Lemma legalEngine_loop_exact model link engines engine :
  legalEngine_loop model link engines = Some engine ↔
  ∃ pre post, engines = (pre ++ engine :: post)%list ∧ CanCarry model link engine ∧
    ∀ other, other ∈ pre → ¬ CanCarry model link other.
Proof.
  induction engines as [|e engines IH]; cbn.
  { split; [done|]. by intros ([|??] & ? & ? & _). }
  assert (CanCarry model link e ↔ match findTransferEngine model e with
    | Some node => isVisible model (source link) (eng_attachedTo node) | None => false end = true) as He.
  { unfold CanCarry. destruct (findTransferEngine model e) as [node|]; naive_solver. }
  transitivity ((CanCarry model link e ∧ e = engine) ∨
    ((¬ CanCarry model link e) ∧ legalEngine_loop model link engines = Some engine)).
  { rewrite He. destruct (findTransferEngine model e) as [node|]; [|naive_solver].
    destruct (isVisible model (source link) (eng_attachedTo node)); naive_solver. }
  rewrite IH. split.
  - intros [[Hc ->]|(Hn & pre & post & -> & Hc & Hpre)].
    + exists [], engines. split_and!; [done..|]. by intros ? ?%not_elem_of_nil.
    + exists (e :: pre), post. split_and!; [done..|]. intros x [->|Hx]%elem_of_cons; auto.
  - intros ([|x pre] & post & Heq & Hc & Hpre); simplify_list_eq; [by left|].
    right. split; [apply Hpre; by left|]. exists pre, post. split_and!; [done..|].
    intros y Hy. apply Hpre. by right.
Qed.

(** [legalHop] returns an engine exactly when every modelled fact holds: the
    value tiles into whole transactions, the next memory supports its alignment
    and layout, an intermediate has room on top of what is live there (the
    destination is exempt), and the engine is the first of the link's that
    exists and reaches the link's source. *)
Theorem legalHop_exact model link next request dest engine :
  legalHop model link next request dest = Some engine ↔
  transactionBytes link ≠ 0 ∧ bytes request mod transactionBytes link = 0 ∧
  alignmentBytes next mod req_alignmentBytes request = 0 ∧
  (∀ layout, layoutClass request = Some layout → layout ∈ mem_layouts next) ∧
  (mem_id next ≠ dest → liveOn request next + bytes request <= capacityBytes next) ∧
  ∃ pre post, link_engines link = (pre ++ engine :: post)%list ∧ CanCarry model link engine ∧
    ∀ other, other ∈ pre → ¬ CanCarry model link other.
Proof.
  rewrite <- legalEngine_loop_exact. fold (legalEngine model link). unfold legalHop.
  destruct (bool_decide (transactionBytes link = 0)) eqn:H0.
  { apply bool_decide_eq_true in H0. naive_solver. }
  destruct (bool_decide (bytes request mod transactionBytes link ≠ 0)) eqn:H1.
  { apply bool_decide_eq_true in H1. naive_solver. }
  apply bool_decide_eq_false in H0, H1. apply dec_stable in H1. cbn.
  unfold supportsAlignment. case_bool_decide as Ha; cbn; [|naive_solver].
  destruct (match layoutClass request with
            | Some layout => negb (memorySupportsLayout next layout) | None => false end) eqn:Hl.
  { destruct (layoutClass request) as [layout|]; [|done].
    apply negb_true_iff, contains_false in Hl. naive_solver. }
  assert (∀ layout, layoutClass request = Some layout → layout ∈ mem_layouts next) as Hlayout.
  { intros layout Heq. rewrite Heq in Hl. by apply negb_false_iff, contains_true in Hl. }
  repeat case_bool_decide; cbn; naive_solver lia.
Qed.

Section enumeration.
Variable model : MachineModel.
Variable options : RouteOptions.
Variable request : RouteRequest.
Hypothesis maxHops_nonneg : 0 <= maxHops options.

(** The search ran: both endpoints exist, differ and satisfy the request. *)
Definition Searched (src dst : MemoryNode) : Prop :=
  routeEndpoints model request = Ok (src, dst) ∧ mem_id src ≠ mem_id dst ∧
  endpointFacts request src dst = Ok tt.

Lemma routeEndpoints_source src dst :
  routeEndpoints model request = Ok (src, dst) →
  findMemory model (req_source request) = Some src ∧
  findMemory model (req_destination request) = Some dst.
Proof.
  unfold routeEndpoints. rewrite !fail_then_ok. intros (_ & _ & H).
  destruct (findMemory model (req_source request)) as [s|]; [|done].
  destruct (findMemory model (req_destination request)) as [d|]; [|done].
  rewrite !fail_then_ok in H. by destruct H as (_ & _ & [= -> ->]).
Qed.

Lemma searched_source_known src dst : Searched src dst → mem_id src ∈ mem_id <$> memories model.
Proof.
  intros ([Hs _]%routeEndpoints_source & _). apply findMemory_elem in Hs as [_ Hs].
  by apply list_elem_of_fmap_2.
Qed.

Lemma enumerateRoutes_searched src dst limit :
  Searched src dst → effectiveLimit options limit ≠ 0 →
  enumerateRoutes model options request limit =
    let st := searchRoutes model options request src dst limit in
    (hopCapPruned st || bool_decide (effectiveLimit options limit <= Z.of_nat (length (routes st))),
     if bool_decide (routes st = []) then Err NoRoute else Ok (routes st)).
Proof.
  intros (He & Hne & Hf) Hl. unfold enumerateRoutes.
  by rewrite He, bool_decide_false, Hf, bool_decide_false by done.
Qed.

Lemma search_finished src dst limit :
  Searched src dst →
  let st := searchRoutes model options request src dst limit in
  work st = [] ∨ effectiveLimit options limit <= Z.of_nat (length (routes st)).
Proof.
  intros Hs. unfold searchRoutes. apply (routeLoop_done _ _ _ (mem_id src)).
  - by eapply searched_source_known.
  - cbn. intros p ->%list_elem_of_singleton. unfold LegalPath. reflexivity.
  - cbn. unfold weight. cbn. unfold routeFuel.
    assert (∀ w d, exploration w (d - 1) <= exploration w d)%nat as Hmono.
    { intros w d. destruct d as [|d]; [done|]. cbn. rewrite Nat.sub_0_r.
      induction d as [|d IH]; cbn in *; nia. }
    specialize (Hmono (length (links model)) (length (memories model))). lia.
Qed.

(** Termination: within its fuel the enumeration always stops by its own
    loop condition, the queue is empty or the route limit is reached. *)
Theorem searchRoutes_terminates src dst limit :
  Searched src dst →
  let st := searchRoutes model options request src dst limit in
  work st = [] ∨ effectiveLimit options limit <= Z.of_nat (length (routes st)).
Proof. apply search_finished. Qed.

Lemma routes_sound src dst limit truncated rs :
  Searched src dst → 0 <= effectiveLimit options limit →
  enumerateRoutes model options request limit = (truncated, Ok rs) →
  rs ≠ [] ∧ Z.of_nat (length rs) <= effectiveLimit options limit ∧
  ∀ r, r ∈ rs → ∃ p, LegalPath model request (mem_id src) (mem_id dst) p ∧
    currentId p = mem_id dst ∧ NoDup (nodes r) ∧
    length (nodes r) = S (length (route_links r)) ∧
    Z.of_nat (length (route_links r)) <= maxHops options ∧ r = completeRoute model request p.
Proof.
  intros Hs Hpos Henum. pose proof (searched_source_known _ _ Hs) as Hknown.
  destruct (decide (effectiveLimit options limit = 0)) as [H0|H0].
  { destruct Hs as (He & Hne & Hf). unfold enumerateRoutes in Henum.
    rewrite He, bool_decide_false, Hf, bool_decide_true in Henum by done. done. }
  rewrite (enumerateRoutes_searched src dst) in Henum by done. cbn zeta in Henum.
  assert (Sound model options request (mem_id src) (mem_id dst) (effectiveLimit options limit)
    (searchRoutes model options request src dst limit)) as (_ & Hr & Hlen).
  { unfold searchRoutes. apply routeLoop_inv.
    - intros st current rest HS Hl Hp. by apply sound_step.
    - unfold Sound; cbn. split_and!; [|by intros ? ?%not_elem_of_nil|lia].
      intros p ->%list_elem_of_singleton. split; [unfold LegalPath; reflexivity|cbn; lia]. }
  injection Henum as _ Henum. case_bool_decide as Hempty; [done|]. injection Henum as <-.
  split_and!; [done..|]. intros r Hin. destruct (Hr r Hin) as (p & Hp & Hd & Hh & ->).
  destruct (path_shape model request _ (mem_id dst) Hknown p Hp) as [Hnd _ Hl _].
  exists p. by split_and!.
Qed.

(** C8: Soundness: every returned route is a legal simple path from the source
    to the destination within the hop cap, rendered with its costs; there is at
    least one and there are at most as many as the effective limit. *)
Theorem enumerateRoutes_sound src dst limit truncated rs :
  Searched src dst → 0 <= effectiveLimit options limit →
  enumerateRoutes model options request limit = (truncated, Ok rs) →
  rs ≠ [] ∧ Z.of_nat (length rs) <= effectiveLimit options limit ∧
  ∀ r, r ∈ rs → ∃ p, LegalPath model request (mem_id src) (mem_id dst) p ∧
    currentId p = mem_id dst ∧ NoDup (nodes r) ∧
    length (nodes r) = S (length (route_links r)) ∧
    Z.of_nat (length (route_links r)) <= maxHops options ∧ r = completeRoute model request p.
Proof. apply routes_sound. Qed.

=======

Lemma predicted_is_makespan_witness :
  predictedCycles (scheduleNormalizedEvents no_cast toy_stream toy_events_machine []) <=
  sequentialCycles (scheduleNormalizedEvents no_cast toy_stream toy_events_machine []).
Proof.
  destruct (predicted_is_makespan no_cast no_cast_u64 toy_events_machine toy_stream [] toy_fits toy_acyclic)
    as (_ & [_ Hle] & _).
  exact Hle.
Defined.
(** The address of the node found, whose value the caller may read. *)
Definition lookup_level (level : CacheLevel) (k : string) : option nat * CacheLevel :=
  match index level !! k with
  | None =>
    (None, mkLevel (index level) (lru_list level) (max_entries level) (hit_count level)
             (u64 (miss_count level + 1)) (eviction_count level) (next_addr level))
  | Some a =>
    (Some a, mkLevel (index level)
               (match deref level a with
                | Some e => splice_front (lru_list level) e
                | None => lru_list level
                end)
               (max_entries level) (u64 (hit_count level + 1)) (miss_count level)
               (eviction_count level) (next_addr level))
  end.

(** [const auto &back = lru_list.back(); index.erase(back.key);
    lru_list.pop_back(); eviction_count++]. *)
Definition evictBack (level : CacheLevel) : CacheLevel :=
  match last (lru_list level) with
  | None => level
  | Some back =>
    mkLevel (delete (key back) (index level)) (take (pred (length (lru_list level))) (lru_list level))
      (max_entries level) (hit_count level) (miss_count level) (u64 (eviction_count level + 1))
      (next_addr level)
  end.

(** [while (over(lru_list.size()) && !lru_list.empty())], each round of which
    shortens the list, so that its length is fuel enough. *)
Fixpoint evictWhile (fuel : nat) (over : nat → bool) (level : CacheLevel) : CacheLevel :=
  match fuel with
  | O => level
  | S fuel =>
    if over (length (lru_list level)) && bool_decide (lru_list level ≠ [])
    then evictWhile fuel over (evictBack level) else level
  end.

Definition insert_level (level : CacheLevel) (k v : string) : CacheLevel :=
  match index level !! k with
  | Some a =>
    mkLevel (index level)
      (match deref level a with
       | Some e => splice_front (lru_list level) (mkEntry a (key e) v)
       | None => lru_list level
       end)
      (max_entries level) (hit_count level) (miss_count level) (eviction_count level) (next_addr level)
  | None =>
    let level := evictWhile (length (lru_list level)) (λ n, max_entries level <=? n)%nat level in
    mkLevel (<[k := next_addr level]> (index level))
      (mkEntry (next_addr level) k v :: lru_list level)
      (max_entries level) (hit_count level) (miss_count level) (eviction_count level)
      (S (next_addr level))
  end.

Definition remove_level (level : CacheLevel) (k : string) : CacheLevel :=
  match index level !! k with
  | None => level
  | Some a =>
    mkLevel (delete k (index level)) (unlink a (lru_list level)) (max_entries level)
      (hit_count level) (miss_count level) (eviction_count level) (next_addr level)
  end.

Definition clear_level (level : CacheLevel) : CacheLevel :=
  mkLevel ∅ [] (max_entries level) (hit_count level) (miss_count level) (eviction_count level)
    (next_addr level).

=======

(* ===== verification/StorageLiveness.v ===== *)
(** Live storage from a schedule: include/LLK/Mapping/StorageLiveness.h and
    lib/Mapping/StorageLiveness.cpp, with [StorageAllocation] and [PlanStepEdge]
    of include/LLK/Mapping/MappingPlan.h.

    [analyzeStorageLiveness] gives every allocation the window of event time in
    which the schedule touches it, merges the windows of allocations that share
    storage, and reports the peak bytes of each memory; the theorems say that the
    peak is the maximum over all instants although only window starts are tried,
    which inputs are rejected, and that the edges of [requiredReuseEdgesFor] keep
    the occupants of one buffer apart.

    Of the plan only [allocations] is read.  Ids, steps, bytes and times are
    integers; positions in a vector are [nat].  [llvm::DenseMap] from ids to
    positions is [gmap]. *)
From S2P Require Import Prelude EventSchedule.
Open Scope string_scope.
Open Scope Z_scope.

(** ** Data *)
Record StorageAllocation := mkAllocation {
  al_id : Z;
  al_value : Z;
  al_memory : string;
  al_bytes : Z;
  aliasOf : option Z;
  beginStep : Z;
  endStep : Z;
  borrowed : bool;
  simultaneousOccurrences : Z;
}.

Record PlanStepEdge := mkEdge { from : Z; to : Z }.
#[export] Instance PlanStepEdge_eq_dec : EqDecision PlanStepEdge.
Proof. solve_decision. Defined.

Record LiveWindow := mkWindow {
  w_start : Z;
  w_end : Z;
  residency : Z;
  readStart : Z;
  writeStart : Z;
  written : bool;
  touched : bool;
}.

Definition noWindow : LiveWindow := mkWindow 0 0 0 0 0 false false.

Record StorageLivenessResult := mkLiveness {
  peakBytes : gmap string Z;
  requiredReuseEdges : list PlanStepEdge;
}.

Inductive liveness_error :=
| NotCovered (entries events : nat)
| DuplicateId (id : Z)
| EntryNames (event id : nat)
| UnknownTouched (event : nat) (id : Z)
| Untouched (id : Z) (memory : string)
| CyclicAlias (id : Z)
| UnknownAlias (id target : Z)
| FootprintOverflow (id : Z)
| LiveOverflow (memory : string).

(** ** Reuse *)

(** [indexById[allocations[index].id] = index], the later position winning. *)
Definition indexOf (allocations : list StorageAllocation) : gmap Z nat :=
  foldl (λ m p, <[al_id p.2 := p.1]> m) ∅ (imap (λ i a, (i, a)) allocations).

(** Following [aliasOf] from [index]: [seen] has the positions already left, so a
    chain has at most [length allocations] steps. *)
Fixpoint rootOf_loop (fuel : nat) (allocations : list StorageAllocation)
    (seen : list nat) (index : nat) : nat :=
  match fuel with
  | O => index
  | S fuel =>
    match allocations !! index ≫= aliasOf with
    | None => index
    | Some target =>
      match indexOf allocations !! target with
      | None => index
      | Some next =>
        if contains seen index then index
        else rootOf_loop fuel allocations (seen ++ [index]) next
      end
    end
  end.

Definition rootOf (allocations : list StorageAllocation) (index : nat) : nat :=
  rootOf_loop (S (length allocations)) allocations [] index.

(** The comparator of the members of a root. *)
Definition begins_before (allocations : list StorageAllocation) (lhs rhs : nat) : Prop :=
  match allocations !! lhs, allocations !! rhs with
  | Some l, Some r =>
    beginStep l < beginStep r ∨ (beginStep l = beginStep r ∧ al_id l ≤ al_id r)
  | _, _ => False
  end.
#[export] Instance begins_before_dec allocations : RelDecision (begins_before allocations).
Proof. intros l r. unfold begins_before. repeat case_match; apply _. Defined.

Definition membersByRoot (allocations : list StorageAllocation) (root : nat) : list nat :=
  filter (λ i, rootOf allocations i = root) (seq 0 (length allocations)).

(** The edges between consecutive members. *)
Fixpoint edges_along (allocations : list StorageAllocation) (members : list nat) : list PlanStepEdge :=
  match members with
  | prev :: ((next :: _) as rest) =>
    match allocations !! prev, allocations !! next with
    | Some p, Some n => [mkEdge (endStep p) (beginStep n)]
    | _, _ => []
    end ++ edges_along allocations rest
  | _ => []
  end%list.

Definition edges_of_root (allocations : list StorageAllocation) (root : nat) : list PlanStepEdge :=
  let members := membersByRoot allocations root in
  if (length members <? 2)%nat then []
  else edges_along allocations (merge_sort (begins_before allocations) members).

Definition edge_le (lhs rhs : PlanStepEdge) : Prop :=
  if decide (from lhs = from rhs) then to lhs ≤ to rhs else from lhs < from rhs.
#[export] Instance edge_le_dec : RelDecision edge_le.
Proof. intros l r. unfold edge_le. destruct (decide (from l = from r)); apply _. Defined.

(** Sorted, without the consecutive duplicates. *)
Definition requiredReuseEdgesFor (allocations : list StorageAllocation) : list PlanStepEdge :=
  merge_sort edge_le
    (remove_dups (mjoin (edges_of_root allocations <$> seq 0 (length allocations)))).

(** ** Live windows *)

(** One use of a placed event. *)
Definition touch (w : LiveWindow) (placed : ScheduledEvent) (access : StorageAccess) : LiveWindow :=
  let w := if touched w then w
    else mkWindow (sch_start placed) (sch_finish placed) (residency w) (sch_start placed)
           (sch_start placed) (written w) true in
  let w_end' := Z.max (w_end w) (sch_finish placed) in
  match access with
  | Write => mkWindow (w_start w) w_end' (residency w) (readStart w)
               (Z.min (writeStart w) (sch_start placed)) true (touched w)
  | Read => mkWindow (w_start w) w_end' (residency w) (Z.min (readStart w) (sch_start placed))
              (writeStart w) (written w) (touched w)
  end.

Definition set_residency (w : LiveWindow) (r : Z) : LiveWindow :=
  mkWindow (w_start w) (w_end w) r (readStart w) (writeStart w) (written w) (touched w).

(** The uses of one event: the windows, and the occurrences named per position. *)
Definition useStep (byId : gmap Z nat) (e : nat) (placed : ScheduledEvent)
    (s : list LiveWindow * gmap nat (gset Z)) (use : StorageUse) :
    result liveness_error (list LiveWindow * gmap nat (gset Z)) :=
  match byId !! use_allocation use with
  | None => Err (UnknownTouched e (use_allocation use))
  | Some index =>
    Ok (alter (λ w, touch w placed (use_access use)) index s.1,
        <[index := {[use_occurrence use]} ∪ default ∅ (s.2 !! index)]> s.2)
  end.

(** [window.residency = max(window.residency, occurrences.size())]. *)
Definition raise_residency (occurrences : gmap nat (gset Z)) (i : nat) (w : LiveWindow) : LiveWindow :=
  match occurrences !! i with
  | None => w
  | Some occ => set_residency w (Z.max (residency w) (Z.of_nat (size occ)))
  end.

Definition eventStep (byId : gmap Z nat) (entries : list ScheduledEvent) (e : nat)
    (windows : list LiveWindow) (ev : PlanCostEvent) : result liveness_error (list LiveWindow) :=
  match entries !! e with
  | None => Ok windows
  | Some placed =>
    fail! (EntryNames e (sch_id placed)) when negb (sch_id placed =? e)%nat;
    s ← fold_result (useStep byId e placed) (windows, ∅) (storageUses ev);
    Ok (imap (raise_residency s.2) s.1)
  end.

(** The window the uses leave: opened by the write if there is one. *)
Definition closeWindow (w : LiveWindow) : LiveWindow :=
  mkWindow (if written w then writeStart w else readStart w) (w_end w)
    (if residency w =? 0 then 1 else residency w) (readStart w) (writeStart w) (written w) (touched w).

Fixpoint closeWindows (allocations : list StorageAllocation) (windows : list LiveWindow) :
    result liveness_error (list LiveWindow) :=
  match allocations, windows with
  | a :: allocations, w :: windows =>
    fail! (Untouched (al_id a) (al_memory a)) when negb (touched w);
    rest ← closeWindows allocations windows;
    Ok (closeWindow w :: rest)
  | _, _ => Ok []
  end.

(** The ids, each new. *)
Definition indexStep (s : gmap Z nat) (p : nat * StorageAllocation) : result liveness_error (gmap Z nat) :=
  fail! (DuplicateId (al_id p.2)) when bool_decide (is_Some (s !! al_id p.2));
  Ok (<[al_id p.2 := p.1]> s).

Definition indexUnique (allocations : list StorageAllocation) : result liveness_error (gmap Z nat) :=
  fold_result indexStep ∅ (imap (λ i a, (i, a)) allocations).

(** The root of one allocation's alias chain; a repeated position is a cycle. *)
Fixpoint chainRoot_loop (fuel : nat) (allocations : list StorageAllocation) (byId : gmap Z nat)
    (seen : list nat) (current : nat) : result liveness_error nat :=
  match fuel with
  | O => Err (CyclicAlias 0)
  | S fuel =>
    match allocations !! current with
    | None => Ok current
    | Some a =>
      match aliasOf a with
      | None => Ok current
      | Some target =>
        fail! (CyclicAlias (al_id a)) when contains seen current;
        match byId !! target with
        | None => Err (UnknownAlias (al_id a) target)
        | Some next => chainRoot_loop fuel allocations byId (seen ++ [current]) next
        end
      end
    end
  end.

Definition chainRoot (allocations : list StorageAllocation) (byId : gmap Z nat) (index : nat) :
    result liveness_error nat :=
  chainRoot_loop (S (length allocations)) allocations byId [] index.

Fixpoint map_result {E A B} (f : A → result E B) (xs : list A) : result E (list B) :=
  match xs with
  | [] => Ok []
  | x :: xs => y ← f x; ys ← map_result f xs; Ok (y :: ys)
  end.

=======

- _Instructions to follow_
Write down, word for word, the lines above from the one containing "aliasOf : option Z;" through the one containing "Definition rootOf (allocations", both ends included.

- _Task output_
  aliasOf : option Z;
  beginStep : Z;
  endStep : Z;
  borrowed : bool;
  simultaneousOccurrences : Z;
}.

Record PlanStepEdge := mkEdge { from : Z; to : Z }.
#[export] Instance PlanStepEdge_eq_dec : EqDecision PlanStepEdge.
Proof. solve_decision. Defined.

Record LiveWindow := mkWindow {
  w_start : Z;
  w_end : Z;
  residency : Z;
  readStart : Z;
  writeStart : Z;
  written : bool;
  touched : bool;
}.

Definition noWindow : LiveWindow := mkWindow 0 0 0 0 0 false false.

Record StorageLivenessResult := mkLiveness {
  peakBytes : gmap string Z;
  requiredReuseEdges : list PlanStepEdge;
}.

Inductive liveness_error :=
| NotCovered (entries events : nat)
| DuplicateId (id : Z)
| EntryNames (event id : nat)
| UnknownTouched (event : nat) (id : Z)
| Untouched (id : Z) (memory : string)
| CyclicAlias (id : Z)
| UnknownAlias (id target : Z)
| FootprintOverflow (id : Z)
| LiveOverflow (memory : string).

(** ** Reuse *)

(** [indexById[allocations[index].id] = index], the later position winning. *)
Definition indexOf (allocations : list StorageAllocation) : gmap Z nat :=
  foldl (λ m p, <[al_id p.2 := p.1]> m) ∅ (imap (λ i a, (i, a)) allocations).

(** Following [aliasOf] from [index]: [seen] has the positions already left, so a
    chain has at most [length allocations] steps. *)
Fixpoint rootOf_loop (fuel : nat) (allocations : list StorageAllocation)
    (seen : list nat) (index : nat) : nat :=
  match fuel with
  | O => index
  | S fuel =>
    match allocations !! index ≫= aliasOf with
    | None => index
    | Some target =>
      match indexOf allocations !! target with
      | None => index
      | Some next =>
        if contains seen index then index
        else rootOf_loop fuel allocations (seen ++ [index]) next
      end
    end
  end.

Definition rootOf (allocations : list StorageAllocation) (index : nat) : nat :=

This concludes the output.